TO DO:
For each line of the data that includes the word "VSlice", copy the line.

STORED DATA:
Definition deadline (now d : Z) : option Z := if bool_decide (d = 0) then None else Some (now + d).

Definition running (as_ : list alarm) : Z := count (λ a, bool_decide (is_Some (al_deadline a))) as_.

Definition spec_exec (c : call) (s : spec_clock) : spec_clock * answer :=
  let with_channels cs := {| s_now := s_now s; s_channels := cs; s_timers := s_timers s; s_tickers := s_tickers s |} in
  let with_timers ts := {| s_now := s_now s; s_channels := s_channels s; s_timers := ts; s_tickers := s_tickers s |} in
  let with_tickers ks := {| s_now := s_now s; s_channels := s_channels s; s_timers := s_timers s; s_tickers := ks |} in
  match c with
  | CAdvance d =>
      let t := s_now s + d in
      ({| s_now := t; s_channels := fire t <$> s_channels s; s_timers := fire t <$> s_timers s; s_tickers := beat t <$> s_tickers s |}, ANothing)
  | CAfter d => (with_channels (s_channels s ++ [new_alarm (s_now s) d]), ANumber (length (s_channels s)))
  | CReadAfter i =>
      (with_channels (alter (λ a, {| al_c := None; al_deadline := al_deadline a |}) i (s_channels s)), ATick (s_channels s !! i ≫= al_c))
  | CNewTimer d => (with_timers (s_timers s ++ [new_alarm (s_now s) d]), ANumber (length (s_timers s)))
  | CStop i =>
      (with_timers (alter (λ a, {| al_c := al_c a; al_deadline := None |}) i (s_timers s)),
       AStopped ((λ a, bool_decide (is_Some (al_deadline a))) <$> s_timers s !! i))
  | CResetSet i d => (with_timers (alter (λ a, {| al_c := al_c a; al_deadline := deadline (s_now s) d |}) i (s_timers s)), ANothing)
  | CResetNotify i d =>
      (with_timers (if bool_decide (d ≤ 0) then alter (λ a, {| al_c := Some (s_now s); al_deadline := al_deadline a |}) i (s_timers s) else s_timers s), ANothing)
  | CRead i =>
      (with_timers (alter (λ a, {| al_c := None; al_deadline := al_deadline a |}) i (s_timers s)), ATick (s_timers s !! i ≫= al_c))
  | CNewTicker d =>
      if bool_decide (d ≤ 0) then (s, APanic)
      else (with_tickers (s_tickers s ++ [{| rh_c := None; rh_next := Some (s_now s + d); rh_period := d |}]), ANumber (length (s_tickers s)))
  | CTickerStop i => (with_tickers (alter (λ r, {| rh_c := rh_c r; rh_next := None; rh_period := 0 |}) i (s_tickers s)), ANothing)
  | CTickerResetSet i d =>
      if bool_decide (d ≤ 0) then (s, APanic)
      else (with_tickers (alter (λ r, {| rh_c := rh_c r; rh_next := Some (s_now s + d); rh_period := d |}) i (s_tickers s)), ANothing)
  | CTickerResetNotify _ => (s, ANothing)
  | CTickerRead i =>
      (with_tickers (alter (λ r, {| rh_c := None; rh_next := rh_next r; rh_period := rh_period r |}) i (s_tickers s)), ATick (s_tickers s !! i ≫= rh_c))
  | CBlockUntil n => (s, AReturned (bool_decide (n ≤ running (s_channels s))))
  | CBlockUntilTimers n => (s, AReturned (bool_decide (n ≤ running (s_timers s))))
  | CBlockUntilTickers n => (s, AReturned (bool_decide (n ≤ count (λ r, bool_decide (is_Some (rh_next r))) (s_tickers s))))
  end.

Fixpoint spec_exec_all (cs : list call) (s : spec_clock) : spec_clock * list answer :=
  match cs with
  | [] => (s, [])
  | c :: cs =>
      let '(s, a) := spec_exec c s in
      let '(s, answers) := spec_exec_all cs s in (s, a :: answers)
  end.

Definition spec_clock_at (t : Z) : spec_clock := {| s_now := t; s_channels := []; s_timers := []; s_tickers := [] |}.

(** ** The fake clock implements the specification *)
Implicit Types (f : fakeClock) (s : fakeSleeper) (ss : list fakeSleeper) (tm : fakeTimer) (tk : fakeTicker).

Fixpoint remaining_of (c : nat) (ss : list fakeSleeper) : Z :=
  match ss with
  | [] => 0
  | s :: ss => if bool_decide (sl_c s = c) then sl_remaining s else remaining_of c ss
  end.

Definition abs_channel (now : Z) (ss : list fakeSleeper) (c : nat) (o : option Z) : alarm :=
  {| al_c := o; al_deadline := deadline now (remaining_of c ss) |}.

Definition abs_timer (now : Z) (tm : fakeTimer) : alarm := {| al_c := tm_c tm; al_deadline := deadline now (tm_remaining tm) |}.

Definition abs_ticker (now : Z) (tk : fakeTicker) : rhythm :=
  {| rh_c := tk_c tk; rh_next := if bool_decide (tk_duration tk = 0) then None else Some (now + tk_remaining tk); rh_period := tk_duration tk |}.

Definition abs (f : fakeClock) : spec_clock := {|
  s_now := now f;
  s_channels := imap (abs_channel (now f) (sleepers f)) (chans f);
  s_timers := abs_timer (now f) <$> timers f;
  s_tickers := abs_ticker (now f) <$> tickers f
|}.

(** A sleeper that waits has an empty channel of its own, so sending to it cannot block. *)
Definition sleepers_ok (cs : list (option Z)) (ss : list fakeSleeper) : Prop :=
  NoDup (sl_c <$> ss) ∧
  Forall (λ s, 0 ≤ sl_remaining s ∧ (sl_c s < length cs)%nat ∧ (0 < sl_remaining s → cs !! sl_c s = Some None)) ss.

Definition ticker_ok (tk : fakeTicker) : Prop := 0 ≤ tk_duration tk ∧ (0 < tk_duration tk → 0 < tk_remaining tk).

Definition clock_ok (f : fakeClock) : Prop :=
  sleepers_ok (chans f) (sleepers f) ∧ Forall (λ tm, 0 ≤ tm_remaining tm) (timers f) ∧ Forall ticker_ok (tickers f).

(** *** Alarms *)
Lemma fire_deadline t n c r d :
  0 ≤ r → 0 ≤ d → t = n + d →
  fire t {| al_c := c; al_deadline := deadline n r |} =
  if bool_decide (d < r) then {| al_c := c; al_deadline := deadline t (r - d) |}
  else if bool_decide (r = 0) then {| al_c := c; al_deadline := deadline t r |}
  else {| al_c := Some t; al_deadline := deadline t 0 |}.
Proof.
  intros Hr Hd ->. unfold fire, deadline; simpl.
  destruct (bool_decide_reflect (r = 0)) as [->|Hr0]; [by rewrite bool_decide_false; [lia|]|].
  destruct (bool_decide_reflect (d < r)) as [Hlt|Hge].
  - rewrite !bool_decide_false; [lia|lia|]. f_equal. f_equal. lia.
  - rewrite bool_decide_true //. lia.
Qed.

Lemma timer_advance_abs n d tm :
  0 ≤ tm_remaining tm → 0 ≤ d → abs_timer (n + d) (timer_advance (n + d) d tm) = fire (n + d) (abs_timer n tm).
Proof.
  intros Hr Hd. unfold abs_timer. rewrite (fire_deadline _ n _ _ d) //. unfold timer_advance.
  by repeat case_bool_decide.
Qed.
Definition max_int : Z := (2 ^ 63 - 1)%Z.

(** strconv.Atoi without its error: a number that is out of range gives the largest int. *)
Definition Atoi (ds : text) : Z :=
  Z.min max_int (fold_left (λ n a, (n * 10 + (Z.of_nat (nat_of_ascii a) - 48))%Z) ds 0%Z).

(** [pkg/mapx/map.go:424-438] getIndex: the regular expression asks for a name without line breaks that
    is not empty and for digits in brackets at the end *)
Definition getIndex (s : text) : Z * text :=
  match reverse s with
  | a :: s' =>
      if decide (a = "]") then
        match span_digits s' with
        | ((_ :: _) as ds, b :: ((_ :: _) as name)) =>
            if bool_decide (b = "[") && bool_decide ("010" ∉ name) then (Atoi (reverse ds), reverse name)
            else (-1, s)%Z
        | _ => (-1, s)%Z
        end
      else (-1, s)%Z
  | [] => (-1, s)%Z
  end.

(** strings.Trim for the cutset ".". *)
Fixpoint trim_left (s : text) : text :=
  match s with
  | a :: s' => if decide (a = ".") then trim_left s' else s
  | [] => []
  end.
Definition Trim (s : text) : text := reverse (trim_left (reverse (trim_left s))).

Section MapX.
(** The values that are no maps and no slices: reflect's zero value of the type of one,
    and the length of one that is a string. *)
Context {scalar : Type} (zero_of : scalar → scalar) (string_len : scalar → option nat).

(** A value of a node: nil, a scalar, []any, map[string]any, a map of nodes (where the
    pointers to the nodes are left out), the nil map of that type, or a value with a
    method Msi, which returns the map. *)
Inductive value :=
| VNil
| VScalar (s : scalar)
| VSlice (l : list value)
| VMsi (m : gmap text value)
| VMsn (m : gmap text value)
| VNilMsn
| VMsier (m : gmap text value).

(** The panics of reflect and of a write to a nil map. *)
Inductive map_panic := ReflectPanic | NilMap.

(** [pkg/mapx/mapnode.go:23-51] interfaceToMapNode, with msiToMsn of mapnode.go:13-21 *)
Fixpoint interfaceToMapNode (val : value) : value :=
  match val with
  | VMsi m => VMsn (interfaceToMapNode <$> m)
  | VSlice l => VSlice (interfaceToMapNode <$> l)
  | _ => val
  end.

(** [pkg/mapx/mapnode.go:13-21] msiToMsn *)
Definition msiToMsn (src : gmap text value) : gmap text value := interfaceToMapNode <$> src.

(** [pkg/mapx/mapnode.go:53-100] nodeMsnToMsi and nodeSliceToSlice, for the value of a node *)
Fixpoint nodeToInterface (val : value) : value :=
  match val with
  | VMsn m => VMsi (nodeToInterface <$> m)
  | VNilMsn => VMsi ∅
  | VSlice l => VSlice (nodeToInterface <$> l)
  | _ => val
  end.

(** [pkg/mapx/map.go:403-419] copyVal *)
Fixpoint copyVal (val : value) : value :=
  match val with
  | VMsn m => VMsn (copyVal <$> m)
  | VNilMsn => VMsn ∅
  | VSlice l => VSlice (copyVal <$> l)
  | _ => val
  end.

(** [pkg/mapx/map.go:143-163] prepareInput *)
Definition prepareInput (val : value) : value :=
  match val with
  | VMsier m | VMsi m => VMsn (msiToMsn m)
  | VSlice l => VSlice (interfaceToMapNode <$> l)
  | _ => val
  end.

(** [pkg/mapx/mapoptions.go:3-6] OpMode *)
Record OpMode := { IsSet : bool; SkipExisting : bool }.

(** reflect.Zero of the type of a value, which nil does not have. *)
Definition reflect_Zero (val : value) : result map_panic value :=
  match val with
  | VNil => Err ReflectPanic
  | VScalar s => Ok (VScalar (zero_of s))
  | VSlice _ => Ok (VSlice [])
  | VMsi _ => Ok (VMsi ∅)
  | VMsn _ | VNilMsn => Ok VNilMsn
  | VMsier _ => Ok VNil
  end.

RESPONSE TO THE EXERCISE:
| VSlice (l : list value)
  | VSlice l => VSlice (interfaceToMapNode <$> l)
  | VSlice l => VSlice (nodeToInterface <$> l)
  | VSlice l => VSlice (copyVal <$> l)
  | VSlice l => VSlice (interfaceToMapNode <$> l)
  | VSlice _ => Ok (VSlice [])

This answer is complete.